I just came across your blog a few days ago and was immediately touched by the way you see the world through words and pictures. When reading this post, I had to think of a collegue of my mum. She and her husband decided to invite a child into their life and be foster parents to a boy who was maybe 10 years old at that time. They all grew very close, but a few years later something terrible happened. The foster father, who had been suffering from diabetes all his life and was constantly in pain now, killed himself. The mother and the boy were terribly afraid they might be seperated as the family might not be seen as the right place for the child anymore, but gladly, they could stay together and grew even closer. The boy is about to finish high school soon and both are so happy to have found each other.

Even in this case, were the child didn't come to the family as a baby or a toddler, it's an unbreakable bond of love.

My best Greetings from Germany,
Johanna

August 10, 2007 at 3:52:00 AM PDT  
Blogger bluegreen dragonfly said...

I think adoptive children find who are supposed to be their parents. I have two coworkers who both adopted and their kids uncannily LOOK like them. to the point that you would never guess they were adopted. Ya know the idea that our children are in the ether, waiting for the right time and place to come to their parents? Who says that's always through natural birth..ya know?

I have always said that if I ever decide to have children (that's a BIG IF), I am completely open to not trying natural conception at all and adopting. There are so many children out there to love...

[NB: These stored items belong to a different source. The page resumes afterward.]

Lemma copy_inv c tx q A ds a sub k : tx_inv tx q A ds a sub -> RlcUm.mem_block_ok c = true -> A <= k < Z.of_nat (length ds) ->
  exists tx' tb, rlc_am_retransmit_get_copy c tx (seq k) = Ok (tx', tb) /\ tx_inv tx' q A ds a sub /\
    match tb with None => True | Some tb => exists d x, ds !! Z.to_nat k = Some d /\ bit x /\ tb = mk_tb (d_size d) (d_bytes x k d) end.
Proof.
  intros I Hm Hk. pose proof I as [I1 I2 I3 I4 I5 I6 I7 I8 I9]. pose proof I2 as [W1 W2 W3 W4 W5 W6 W7 W8]. destruct (W6 k Hk) as (p & Ep & [(HB & Ha & _)|(HB & Ha)]).
  - destruct (lookup_lt_is_Some_2 ds (Z.to_nat k)) as [d Ed]; [lia|]. destruct (I7 k p d Hk Ep Ha Ed) as (x & Hx & Eb & Esz).
    destruct (chained_lookup _ _ _ _ I4 Ed) as [Hd _]. pose proof (d_bytes_length x k d Hd) as HL.
    unfold d_bytes, pdu_bytes, am_pdu in Eb. set (fi := framing_info _ _) in Eb. set (h := negb _) in Eb. set (rest := seq k mod 256 :: _) in Eb.
    assert (Hb : forall y, d_bytes y k d = am_b1 y fi h (seq k) :: rest) by done.
    destruct (get_copy_spec c tx (seq k) p x fi h rest (get_stored tx k p Ep) Eb) as (tx' & E & P).
    { rewrite Esz, <- HL, Hb. cbn [length]. lia. }
    { done. }
    { apply framing_range. }
    { apply seq_range. }
    { done. }
    exists tx', (Some (mk_tb (d_size d) (d_bytes (if poll_due (put_pdu (seq k) (p <| retransmit := 0 |>) tx) (s16 (tx_payload_size p)) then 1 else 0) k d))).
    split; [by rewrite E, Esz, Hb|]. destruct (copy_window tx tx' A _ k p I2 Hk Ep P) as [HW HS]. split.
    + split; try done; [by eapply polled_queue| |].
      * intros j p' d' Hj Ep'. rewrite HS in Ep' by lia. destruct (Z.eqb_spec k j) as [<-|]; [|by apply I7]. injection Ep' as <-. intros _ Ed'. by apply (I7 k p d').
      * intros j p' Hj Ep'. rewrite HS in Ep' by lia. destruct (Z.eqb_spec k j) as [<-|]; [|by apply I9]. injection Ep' as <-. intros Ha'. by apply (I9 k p).
    + exists d. eexists. split; [done|]. split; [|reflexivity]. apply bit_of.
  - exists tx, None. split; [|done]. unfold rlc_am_retransmit_get_copy. rewrite (get_stored tx k p Ep). step_ok. by rewrite HB.
Qed.
(* ===== verification/RlcLayerType.v ===== *)
(** * The RLC layer: the member of the union

    An object of the collection is a union with a tag. The handlers keep the
    tag, no call makes another member of an object the layer holds, the keys
    of MBMS channels hold UM objects, and requests for another mode fail. *)

From S2P Require Import Prelude HashTable Collection RlcUmEntity RlcUmTop RlcAmEntity RlcAmRetransmit RlcTm RlcLayer RlcLayerProofs.
Import Collection RlcTm RlcLayer RlcLayerProofs.

Module RlcLayerType.

#[local] Strategy opaque [no_segment_loop rlc_tm_no_segment rlc_tm_mac_data_request].

(** ** The handlers of an entity *)

Lemma entity_data_req_mode c mui sdu rest n u st u' : entity_data_req c mui sdu rest n u = Ok (st, u') -> mode u' = mode u.
Proof. intros E. destruct u; unfold entity_data_req in E; run_inv; reflexivity. Qed.
Lemma entity_mac_data_req_mode c g u bytes u' : entity_mac_data_req c g u = Ok (bytes, u') -> mode u' = mode u.
Proof. intros E. destruct u; unfold entity_mac_data_req in E; run_inv; reflexivity. Qed.
Lemma fmap_Ok {A B} (f : A -> B) (m : res A) b : f <$> m = Ok b -> exists a, m = Ok a /\ b = f a.
Proof. destruct m; [|done]. intros [= <-]. eauto. Qed.
Lemma entity_mac_data_ind_mode c data n u u' : entity_mac_data_ind c data n u = Ok u' -> mode u' = mode u.
Proof.
  intros E. destruct u; unfold entity_mac_data_ind in E; [by injection E as <-|..];
    apply fmap_Ok in E as (e & _ & ->); reflexivity.
Qed.
Lemma entity_mac_status_ind_mode c n u r u' : entity_mac_status_ind c n u = Ok (r, u') -> mode u' = mode u.
Proof. intros E. destruct u; unfold entity_mac_status_ind in E; run_inv; reflexivity. Qed.
Lemma as_am_mode u e : as_am u = Ok e -> mode u = RLC_MODE_AM.
Proof. by destruct u. Qed.
Lemma as_um_mode u e : as_um u = Ok e -> mode u = RLC_MODE_UM.
Proof. by destruct u. Qed.
Lemma as_tm_mode u e : as_tm u = Ok e -> mode u = RLC_MODE_TM.
Proof. by destruct u. Qed.
Lemma rb_free_mode u : mode (rb_free_rlc_union u) = mode u.
Proof. by destruct u. Qed.

Section Typed.
Context {T : Type} `{O : CollectionOps T rlc_union_t} `{!CollectionLaws T rlc_union_t}.
Notation layer := (rlc_layer T).

(** Every object of [l] is in [l'], as the same member. *)
Definition keeps (l l' : layer) : Prop :=
  layer_ok l' /\ forall k u, entities l !! k = Some u -> exists u', entities l' !! k = Some u' /\ mode u' = mode u.

Lemma keeps_refl l : layer_ok l -> keeps l l.
Proof. split; eauto. Qed.
Lemma keeps_trans l1 l2 l3 : keeps l1 l2 -> keeps l2 l3 -> keeps l1 l3.
Proof.
  intros [_ H1] [K H2]. split; [done|]. intros k u E. destruct (H1 k u E) as (u1 & E1 & M1).
  destruct (H2 k u1 E1) as (u2 & E2 & M2). exists u2. split; [done|congruence].
Qed.
Lemma keeps_same_coll l l' : layer_ok l -> rlc_coll l' = rlc_coll l -> keeps l l'.
Proof. intros K E. unfold keeps, layer_ok, entities in *. rewrite E. eauto. Qed.

Lemma stored_keeps l k u w l' : layer_ok l -> entities l !! k = Some w -> mode u = mode w -> store l k u = Ok l' -> keeps l l'.
Proof.
  intros K E M S. destruct (store_entity l k u w K E) as (l1 & E1 & K1 & M1). assert (l1 = l') as -> by congruence.
  split; [done|]. intros k' u' E'. rewrite M1. destruct (decide (k' = k)) as [->|].
  - rewrite lookup_insert_eq. exists u. split; [done|congruence].
  - rewrite lookup_insert_ne by done. eauto.
Qed.

Lemma inserted_keeps l k u t : layer_ok l -> entities l !! k = None -> coll_insert (rlc_coll l) k u = Ok t -> keeps l (l <| rlc_coll := t |>).
Proof.
  intros K E S. destruct (coll_insert_ok (rlc_coll l) k u K E) as (t1 & E1 & K1 & M1). assert (t1 = t) as -> by congruence.
  split; [done|]. intros k' u' E'. exists u'. split; [|done]. unfold entities in *. change (coll_map t !! k' = Some u').
  rewrite M1, lookup_insert_ne; [done|]. intros ->. congruence.
Qed.

Hint Resolve keeps_refl stored_keeps inserted_keeps : rlc_layer.
Hint Resolve entity_data_req_mode entity_mac_data_req_mode entity_mac_data_ind_mode entity_mac_status_ind_mode : rlc_layer.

much love and grace to you on your journey-

bluegreendragonfly (aka omgirly)

August 10, 2007 at 6:04:00 AM PDT  
Anonymous patricia said...

i loved reading all of the adoption stories and so many are so familiar...my experiences have been varied, but i've rarely known a person was adopted until i've been told (even different colors as my pale friend's biological biracial daughter is a very lovely brown and my own bio daughter has been mistaken for my brown friend's daughter, while blondes (!) are assumed to be mine!)-- families just end up belonging together somehow...that being said, my partner's children were all adopted from the state foster system when they were all 5 or 6 years old (not all at once, but close!)...they drive me nuts just like he does (all boys, three mini-me's of marty)...and when they told my nieces they were adopted, my nieces were surprised as it never occurred to them...cuz y'know, somehow souls find the families they're meant to belong with...incidently, i've hesitated about mentioning adoption to you before but i am so excited if you go for it! xo

August 10, 2007 at 7:12:00 AM PDT  
Anonymous Megan said...

I knew these two people in high school. Although we weren't "hang out" kinda friends, I knew them pretty well. They were 2 years apart. I always thought they looked alike, and particularly the girl looked like her mother. Imagine my surprise when I found out last year (18 years after first meeting them), that they are adopted. Separately. None of them share blood. :) So cool.

When I worked for a Naturopathic Doctor in Portland, OR, she had adopted a little girl from India. Now, she surely didn't look like her mom. Italian vs Indian? But she ACTED just like her. Right down to the hand motions while she was "playing" on the phone. It was the coolest thing. This was before I found out it wasn't going to be easy for me to have children. And even though I can remember wanting to adopt someone "different" when I was little, I decided that day, watching that precious little girl immitate her mommy that I would adopt someday.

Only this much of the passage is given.